Supplementary Figure 2 miCLIP peaks provide higher resolution than conventional MeRIP-Seq peaks and PA-m6A-Seq clusters.
Although miCLIP does not use peaks to identify m6A residues and instead uses C→T transitions and cDNA truncations, looking at peaks in the coverage tracks is helpful for manual validation. Also, it enables a better comparison with conventional MeRIP-Seq data sets. This figure shows the coverage of the 3’ UTR of ACTB with unique miCLIP reads from the CITS and CIMS miCLIP libraries (light blue and orange, respectively). Called m6A residues in both data sets are shown as red circles beneath the tracks. The top two tracks show MeRIP-Seq coverage from the initial m6A mapping studies (red and green). Coverage as determined by Schwartz et al.5 was generated with a version of MeRIP-Seq that uses a variety of technical improvements and greater sequencing depth, leading to smoother peaks.

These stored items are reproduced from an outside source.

(* ===== verification/AgentProxySteps.v ===== *)
(** The handlers on proxies and on the connection to the controller preserve the
    invariant of AgentFacts.v. *)
From S2P Require Import Prelude CString StringUtil ParseUtil TimeUtil Protocol BusUtils Log Cfg.
From S2P Require Import Socket BusProps World AgentWorld AgentRequests AgentUnits AgentProxy.
From S2P Require Import Agent WorldFacts AgentFacts AgentSafe AgentSteps.

Local Open Scope list_scope.

Section proxies.
Context {E : AgentEnv} {L : AgentEnvLaws E}.

(** The proxy [p] belongs to the agent; [b] is whether it is in the list. *)
Definition has_proxy (p : ptr) (b : bool) (w : AgentWorld) : Prop :=
  exists a q, aw_agent w = Some a /\ aw_proxies w !! p = Some q /\ ps_agent q = true /\
    bool_decide (p ∈ ag_proxy_services a) = b.

(** The proxies other than [p] stay in the list. *)
Definition others (p : ptr) (w w' : AgentWorld) : Prop :=
  forall x b, x <> p -> has_proxy x b w -> has_proxy x b w'.
Lemma others_trans p w1 w2 w3 : others p w1 w2 -> others p w2 w3 -> others p w1 w3.
Proof. unfold others. eauto. Qed.

(** Programs that may change a proxy, but keep it where it is. *)
Definition proxied (δp : locals) (p : ptr) (b : bool) {A} (m : AM A) : Prop := forall w,
  agent_inv none_held none_held δp w -> has_proxy p b w ->
  wp m (fun _ w' => agent_inv none_held none_held δp w' /\ has_proxy p b w' /\ others p w w') w.
(* ===== verification/AgentConnection.v ===== *)
(** The connection of the agent to the controller as a state machine: the abstract
    machine, what the connection handlers do to the agent, and the simulation of
    every event by a step of the machine. *)
From S2P Require Import Prelude CString StringUtil ParseUtil TimeUtil Protocol BusUtils Log Cfg.
From S2P Require Import Socket BusProps World AgentWorld AgentRequests AgentUnits AgentProxy.
From S2P Require Import Agent AgentEvents WorldFacts AgentFacts AgentSafe AgentSteps AgentProxySteps.
From S2P Require Import AgentRuns AgentTheorems.

Local Open Scope list_scope.

Abbreviation DISCONNECTED := AGENT_CONNECTION_STATE_DISCONNECTED.
Abbreviation CONNECTED := AGENT_CONNECTION_STATE_CONNECTED.
Abbreviation RETRY := AGENT_CONNECTION_STATE_RETRY.
Abbreviation CONNECTING := AGENT_CONNECTION_STATE_CONNECTING.

(** ** The abstract machine *)

Inductive conn_label := Lost | Switched | Registered | Tick | Stopped | Other.

Inductive conn_step : conn_label -> AgentConnectionState -> AgentConnectionState -> Prop :=
| lost_retry s : conn_step Lost s RETRY
| lost_connecting s : conn_step Lost s CONNECTING
| switch_refused s : conn_step Switched s s
| switch_retry s : conn_step Switched s RETRY
| switch_connecting s : conn_step Switched s CONNECTING
| registered : conn_step Registered CONNECTING CONNECTED
| registration_failed : conn_step Registered CONNECTING RETRY
| registration_error : conn_step Registered CONNECTING CONNECTING
| registered_late s : s <> CONNECTING -> conn_step Registered s s
| tick_alive : conn_step Tick CONNECTED CONNECTED
| tick_retry s : s <> DISCONNECTED -> conn_step Tick s RETRY
| tick_connecting s : s <> DISCONNECTED -> conn_step Tick s CONNECTING
| tick_disconnected : conn_step Tick DISCONNECTED DISCONNECTED
| stopped s : conn_step Stopped s DISCONNECTED
| other s : conn_step Other s s.
(* ===== verification/AgentSample.v ===== *)
(** A small concrete agent, on which the theorems about the agent are instantiated:
    every call succeeds and the clocks advance by a second per reading. *)
From S2P Require Import Prelude CString StringUtil ParseUtil TimeUtil Protocol BusUtils Log Cfg.
From S2P Require Import Socket BusProps World AgentWorld AgentRequests AgentUnits AgentProxy.
From S2P Require Import Agent AgentEvents AgentFacts AgentSafe.

#[export] Instance SampleAgentEnv : AgentEnv := {|
  malloc_result := fun _ => true;
  message_result := fun _ => 0;
  acall_result := fun _ _ => 0;
  realtime := fun n => Some (mkTimespec (1000 + Z.of_nat n) 0);
  monotonic := fun n => Some (mkTimespec (Z.of_nat n) 0);
  getaddrinfo := fun _ _ => ResolveErr (-2);
|}.
#[export] Instance SampleAgentLaws : AgentEnvLaws SampleAgentEnv.
Proof. by split. Defined.

(** A notation for addresses: the family, the sign and the binary digits. *)
Fixpoint show_digits (p : positive) : string :=
  match p with
  | xH => ""
  | xO p => String "0" (show_digits p)
  | xI p => String "1" (show_digits p)
  end.
Fixpoint read_digits (s : string) : option positive :=
  match s with
  | EmptyString => Some xH
  | String c s =>
      if Ascii.eqb c "0" then xO <$> read_digits s
      else if Ascii.eqb c "1" then xI <$> read_digits s else None
  end.
Lemma read_show p : read_digits (show_digits p) = Some p.
Proof. induction p as [p IH|p IH|]; cbn; by rewrite ?IH. Qed.

Definition show_address (family : ascii) (a : Z) : string :=
  String family (match a with
                 | Z0 => "z"
                 | Zpos p => String "+" (show_digits p)
                 | Zneg p => String "-" (show_digits p)
                 end).
Definition read_address (family : ascii) (s : string) : option Z :=
  match s with
  | String f s =>
      if negb (Ascii.eqb f family) then None else
      match s with
      | String c s =>
          if Ascii.eqb c "z" then Some Z0
          else if Ascii.eqb c "+" then Zpos <$> read_digits s
          else if Ascii.eqb c "-" then Zneg <$> read_digits s else None
      | EmptyString => None
      end
  | EmptyString => None
  end.

#[export] Instance SampleNetwork : Network := {|
  inet_pton4 := read_address "4";
  inet_pton6 := read_address "6";
  inet_ntop4 := show_address "4";
  inet_ntop6 := show_address "6";
|}.
#[export] Instance SampleNetworkLaws : NetworkLaws SampleNetwork.
Proof.
  split.
  - intros [|p|p]; cbn; by rewrite ?read_show.
  - intros [|p|p]; cbn; by rewrite ?read_show.
  - intros [|f s]; cbn; [done|]. destruct (Ascii.eqb_spec f "4") as [->|]; done.
Defined.

(** An agent with a name and the address of its controller. *)
Definition sample_agent : Agent :=
  (new_agent (mkConfig ∅ "bluechi-agent") (mkSocketOptions 0 0 0 false))
    <| ag_name := Some "laptop" |> <| ag_controller_address := Some "unix:path=/run/bluechi" |>.
Definition sample_log : BcLogConfig := mkBcLogConfig None LOG_LEVEL_INFO false.
Definition sample_units : list listed_unit :=
  [mkListedUnit "a.service" "active" "running" "/org/freedesktop/systemd1/unit/a_2eservice"].
Lemma sample_units_listed : Forall (fun u => lu_object_path u = unit_path (lu_name u)) sample_units.
Proof. by repeat constructor. Defined.

(** One event of every kind. *)
Definition sample_events : list agent_event :=
  [EvRegistered (MethodReturn 1) 0;
   EvController 2 (Subscribe (ReadOk "a.service"));
   EvController 3 (StartUnit (ReadOk ("b.service", "replace", 7)));
   EvHeartbeat; EvTimer 0;
   EvSignal (UnitNew (ReadOk ("b.service", "/org/freedesktop/systemd1/unit/b_2eservice")));
   EvSignal (UnitRemoved (ReadOk ("a.service", "/org/freedesktop/systemd1/unit/a_2eservice")));
   EvClient 4 (CreateProxy (ReadOk ("bluechi-proxy@x.service", "pi", "x.service")));
   EvDisconnected].

(** The state in which [m] ends. *)
Definition reached {A} (m : AM A) (w : AgentWorld) : AgentWorld :=
  match m w with Ret _ w' => w' | Crash _ => w end.
Lemma reached_ok {A} (m : AM A) w : wp m (fun _ w' => agent_ok w') w -> agent_ok (reached m w).
Proof. unfold wp, reached. by destruct (m w). Qed.

(** The agent that has lost its controller. *)
Definition sample_retry : AgentWorld :=
  initial_world (sample_agent <| ag_connection_state := AGENT_CONNECTION_STATE_RETRY |>) sample_log.
(** Nothing but the agent itself is left when no request and no job is pending. *)
Lemma released a w :
  agent_ok w -> aw_agent w = Some a -> ag_proxy_services a = [] ->
  aw_proxies w = ∅ /\
  (aw_reqs w = ∅ -> aw_trackers w = ∅ -> aw_ops w = ∅ /\
   wp agent_unref (fun _ w' => aw_agent w' = None) w).
Proof.
  intros (a' & Ha' & I) Ha Hp. assert (a' = a) as -> by congruence. split.
  - apply map_empty. intros p. destruct (aw_proxies w !! p) as [q|] eqn:Hq; [|done].
    destruct (px_refs _ _ _ (pi_proxies _ _ _ _ _ _ _ _ _ I) p q Hq) as [Hr ?].
    rewrite Hp, bool_decide_eq_false_2 in Hr by set_solver. unfold none_held in Hr. cbn in Hr. lia.
  - intros Hreqs Hts.
    assert (aw_ops w = ∅) as Hops.
    { apply map_empty. intros p. destruct (aw_ops w !! p) as [o|] eqn:Ho; [|done].
      destruct (op_refs _ _ _ _ (pi_ops _ _ _ _ _ _ _ _ _ I) p o Ho) as [Hr ?].
      rewrite Hreqs, Hts, !count_map_zero in Hr by done. unfold none_held in Hr. lia. }
    split; [done|]. pose proof (pi_refs _ _ _ _ _ _ _ _ _ I) as Hc.
    rewrite Hreqs, Hops in Hc. unfold map_card in Hc. rewrite !map_size_empty in Hc.
    unfold agent_unref. awp_go. apply wp_assert; [lia|]. awp_go. eapply wp_the_agent; [done|].
    cbn [ag_ref_count]. rewrite (proj2 (Z.eqb_eq _ _)) by (cbn; lia). cbn [negb]. awp_go.
    apply wp_assert; [|by awp_go]. apply bool_decide_eq_true. exact Hp.
Qed.

(** The controller reports an error on a proxy after its creation has been answered,
    at some point of the run of the agent. *)
Definition late_in_run (api_bus systemd_bus : bool) (units : list listed_unit)
    (listed shutdown timer : Z) (events : list agent_event) (w : AgentWorld) : bool :=
  match agent_start api_bus systemd_bus units listed shutdown timer w with
  | Ret true w' => late_error_in events w'
  | _ => false
  end.

Lemma run_outcome api_bus systemd_bus units listed shutdown timer events Q w :
  agent_ok w -> Forall listed_path units ->
  (forall w', agent_ok w' -> wp (agent_stop ;; mret true) Q w') ->
  (forall w', agent_ok w' -> Q false w') ->
  unless_late (late_in_run api_bus systemd_bus units listed shutdown timer events w)
    (agent_run api_bus systemd_bus units listed shutdown timer events) Q w.
Proof.
  intros Hw Hu HQ Hno. unfold agent_run, late_in_run. pose proof (safe_start api_bus systemd_bus units
    listed shutdown timer Hu w Hw) as Hstart. unfold wp in Hstart. unfold unless_late at 1, mbind at 1, M_bind at 1.
  destruct (agent_start _ _ _ _ _ _ w) as [started w1|]; [|done].
  destruct started; cbn [negb]; [|split; [done|by apply Hno]].
  eapply (unless_late_bind _ _ _ _ _ w1); [by apply safe_loop|]. intros [] w2. apply HQ.
Qed.

(** C5. From its start to its end the agent never touches released memory and fails
    no assertion, whatever messages, answers, signals and timer ticks arrive in
    whatever order and whichever bus calls fail, with one exception: an Error of the
    controller on a proxy whose creation has been answered fails an assertion. When it
    stops no proxy is left, and if no request to systemd and no job is pending, all
    operations are released and dropping the last reference releases the agent. *)
Theorem agent_lifetime_safe a log api_bus systemd_bus units listed shutdown timer events :
  fresh a -> Forall listed_path units ->
  unless_late (late_in_run api_bus systemd_bus units listed shutdown timer events (initial_world a log))
    (agent_run api_bus systemd_bus units listed shutdown timer events)
    (fun started w => agent_ok w /\ (started = true -> aw_proxies w = ∅ /\
       (aw_reqs w = ∅ -> aw_trackers w = ∅ ->
        aw_ops w = ∅ /\ wp agent_unref (fun _ w' => aw_agent w' = None) w)))
    (initial_world a log).
Proof.
  intros Ha Hu. apply run_outcome; [by apply initial_ok|done| |by split].
  intros w2 Hw2. pose proof Hw2 as (a2 & Ha2 & _). apply wp_bind. eapply wp_mono; [by apply (stop_spec a2)|].
  intros [] w3 (Hw3 & a3 & Ha3 & _ & _ & _ & Hp & _). apply wp_ret. split; [done|].
  intros _. by apply (released a3).
Qed.

(** ** The connection *)

Inductive conn_run : list conn_label -> AgentConnectionState -> AgentConnectionState -> Prop :=
| run_nil s : conn_run [] s s
| run_cons l ls s1 s2 s3 : conn_step l s1 s2 -> conn_run ls s2 s3 -> conn_run (l :: ls) s1 s3.

(** The labels of the events that are delivered, in their order. *)
Fixpoint delivered_labels (events : list agent_event) (w : AgentWorld) : list conn_label :=
  match events with
  | [] => []
  | e :: events =>
      (if enabled e w then [label_of e] else []) ++
      match serve_event e w with
      | Ret _ w' => delivered_labels events w'
      | Crash _ => []
      end
  end.

(** A delivered event is a step of the machine, another event leaves the agent alone. *)
Lemma serve_connection e a w :
  agent_ok w -> aw_agent w = Some a -> bus_inv a ->
  unless_late (late_error e w) (serve_event e) (fun _ w' => agent_ok w' /\ exists a',
    aw_agent w' = Some a' /\ bus_inv a' /\
    (if enabled e w then conn_step (label_of e) (ag_connection_state a) (ag_connection_state a')
     else ag_connection_state a' = ag_connection_state a) /\
    (locatable a -> locatable a')) w.
Proof.
  intros Hw Ha Hb. apply serve_outcome; [done| |].
  - intros Hen Hl. rewrite Hen. eapply wp_mono; [by apply (event_connection e a)|]. by intros [] w1 [_ ?].
  - intros Hen. rewrite Hen. by exists a.
Qed.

Regions determined to be methylated by the PAR-CLIP–based PA-m6A-Seq26 method are shown as brown horizontal bars. The gene model of ACTB is depicted below the coverage tracks. Gray bars represent DRACH consensus sites. Comparison between MeRIP-Seq and miCLIP peaks revealed that they occur at the same positions in the transcript. However, whereas MeRIP-Seq peaks are ~100–200 nt wide, miCLIP peaks are ~40 nt wide.
Supplementary Figure 3 General features of miCLIP libraries and comparison with existing data sets.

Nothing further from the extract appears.